У Славы были постоянные глубокие любови, прежде всего Пастернак и Пруст, но случались и кратковременные очарованности. В ту пору он со смехом и восторгом выплескивал строчки Северянина, которого только что открыл. Он упивался всякими «ландолетами», «фетратортами» и прочей галантерейщиной. Зная о его увлечении, я отметил наше знакомство с северянинской строкой. Мы любили играть в цитирование: один начинает, другой заканчивает. Особенно доставалось от нас Прусту.
А у Веры в кумирах ходили Теккерей и Диккенс. Если б не Вера, я не осилил бы «Виргинцев» и «Гарри Эсмонда». Но, заразившись ее энтузиазмом, я вчитался и стал получать огромное удовольствие от неторопливой прозы Теккерея. А Чарлз Диккенс — я зачитывался им в детстве и по дурости считал детским писателем — открылся мне тем «великим христианином», каким его видел Достоевский.
О чудесные, чуть усталые посидухи поздно вечером за чаем (коньячок тоже не возбранялся) после концертов Рихтера или Ведерникова, когда сменивший мокрую рубашку маэстро сам уже не в силах говорить, но хочет слушать друзей, чтобы медленней догорал костер творческого состояния. Я всегда удивлялся, как строго они себя судят. Не помню, чтобы хоть раз тот или другой испытали шестое чувство советского человека: глубокое удовлетворение. Ведерников, пианист необычайно строгий, композиторы любят его за скрупулезность, с какой он исполняет их музыку, а не свое представление о ней или фантазии на предложенные темы, человек трудного, неуживчивого нрава, а стало быть, нелегкой судьбы, становился трогательно тих, мягок и покладист в эти магические часы.
Рихтер был прирожденным режиссером.

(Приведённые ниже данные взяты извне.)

(** The primitives of the entity of unacknowledged mode in the union. *)
Lemma um_status a tb e e' r : rlc_um_mac_status_indication true (ctxt_time a) (frameP a) tb e = Ret (e', r) ->
  exists resp, union_status (AM := AM) a tb (RLC_MODE_UM (UmObject true e)) = Ret (RLC_MODE_UM (UmObject true e'), resp) /\
    bytes_in_buffer resp = i32 (sr_bytes r).
Proof. intros E. cbn [union_status ent_status um_object_ops um_entity_ops um_ent]. rewrite E. cbn [mbind cres_bind initialized]. by eexists. Qed.

Lemma um_request a e e' tbs : rlc_um_mac_data_request block_alloc e = Ret (e', tbs) ->
  union_data_request (AM := AM) a (RLC_MODE_UM (UmObject true e)) = Ret (RLC_MODE_UM (UmObject true e'), tbs).
Proof. intros E. cbn [union_data_request ent_data_request um_object_ops um_entity_ops um_ent initialized]. by rewrite E. Qed.

Lemma um_indication a di e e' : rlc_um_mac_data_indication true (ctxt_time a) di e = Ret e' ->
  union_data_indication (AM := AM) a di (RLC_MODE_UM (UmObject true e)) =
    Ret (RLC_MODE_UM (UmObject true e'), drop (length (delivered (output (um_recv e)))) (delivered (output (um_recv e')))).
Proof. intros E. cbn [union_data_indication ent_data_indication um_object_ops um_entity_ops um_ent initialized]. by rewrite E. Qed.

Он обожал лицедейство в любых видах (не погнушался даже Листом прикинуться в плохом фильме Гр. Александрова «Глинка»), был неистощим на выдумки. Помню, зимним пуржистым вечером я сидел один дома и грустно смотрел в окно, за которым закручивались снежные спирали, вдруг — сильный стук в дверь. Открываю, и с морозным обдувом — первый этаж — в прихожую врываются трое: альгвазил в треуголке, узком мундирчике, со шпагой на перевязи, красотка в мантилье и таинственной полумаске, с розой в волосах, Пьеро в белом одеянии и черной шапочке, плотно облегающей голову. Он отвешивает глубокие изящные поклоны, а глаза тоскуют по Коломбине. Не подготовленный к появлению этой троицы, я мгновение-другое нахожусь в обалдении: мне легче поверить, что время оскользнулось назад, чем признать переодевание. Слава в восторге: не выносящий похвал своему главному дару, на театре он тщеславен. Замечательно, как проявлялся в этих «игрищах» (домашнее слово) его характер: он не выносил халтуры, небрежности, того, что называется «спустя рукава» или «кое-как». Он всегда добивался максимума, проявляя невероятную выдумку и настойчивость. Иной раз весь дом переворачивали, чтобы отыскать нужную ленточку, страусовое перо, митенку или помятый котелок. И лишь в том случае, если необходимый предмет не обнаруживался — а дом был набит старым барахлом, — создавался с предельной тщательностью эрзац. Он так отшколил сестер, не проявлявших поначалу особого артистического таланта и рвения, что они стали виртуозами перевоплощения. Слава не любил представлений «анфрак», но допускал известную условность в декорациях, костюмы же должны были соответствовать эпохе, пусть иногда с налетом пародийности. Он очень любил ставить шарады, сообщая им предельную театральность. Нередко ради какого-нибудь «первого слога» создавался целый спектакль, от исполнителей он неизменно требовал «полной гибели всерьез».